- [The records]:

(** * AURA multi-agent gateway: orchestration core and session broadcast layer

    A shallow embedding of
      - [services/aura/models.py]       (data model),
      - [services/aura/base_agent.py]   (agent memory, vector, traces),
      - [services/aura/agents/synthesizer_agent.py],
      - [services/aura/orchestrator.py] (workflow routing, iteration loop,
                                         lattice view),
      - [api/aura_websocket.py]         (connection manager, inbound dispatch),
    followed by the properties proved about them.

    Conventions.
      - Python [float]s are modelled as exact rationals ([Q]); every finite
        float is a rational, and the literals of the source ([0.9], [0.05],
        ...) are read as the decimals they spell.
      - Python [str] is modelled as [string]; [str.lower] acts on the ASCII
        letters.
      - Wall-clock time stamps ([datetime.utcnow()]) and the metric
        dictionaries attached to traces are not modelled.
      - Calls that may raise return an [Outcome]; [try]/[except Exception]
        is a match on it.
      - The external completion service, the transport of a websocket and the
        quantum service are ports: their answers are supplied by oracles. *)

From Stdlib Require Import QArith Qminmax Lqa Lia ZArith Ascii String.
From stdpp Require Import gmap strings list pretty.

#[local] Open Scope Q_scope.

(** ** Exceptions *)

Inductive Outcome (A : Type) : Type :=
| Returned (a : A)
| Raised (e : string).
Arguments Returned {A} a.
Arguments Raised {A} e.

Definition returns {A} (o : Outcome A) : bool :=
  match o with Returned _ => true | Raised _ => false end.

(** Sequencing: an exception raised by the first computation skips the
    rest. *)
Definition bind {A B} (o : Outcome A) (k : A -> Outcome B) : Outcome B :=
  match o with
  | Returned a => k a
  | Raised e => Raised e
  end.

(** [try: body / except Exception as e: handler(e)]. *)
Definition try_except {A} (body : Outcome A) (handler : string -> Outcome A)
  : Outcome A :=
  match body with
  | Returned a => Returned a
  | Raised e => handler e
  end.

(** [for x in xs: body(x)] over a state; an exception that escapes one
    round ends the loop. *)
Fixpoint for_each {X S} (body : X -> S -> Outcome S) (xs : list X) (s : S)
  : Outcome S :=
  match xs with
  | [] => Returned s
  | x :: xs' => bind (body x s) (for_each body xs')
  end.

- [Work item]: Every line in the data that holds "traces" should be copied out.

- [Answer to this task]:
      - [services/aura/base_agent.py]   (agent memory, vector, traces),
        dictionaries attached to traces are not modelled.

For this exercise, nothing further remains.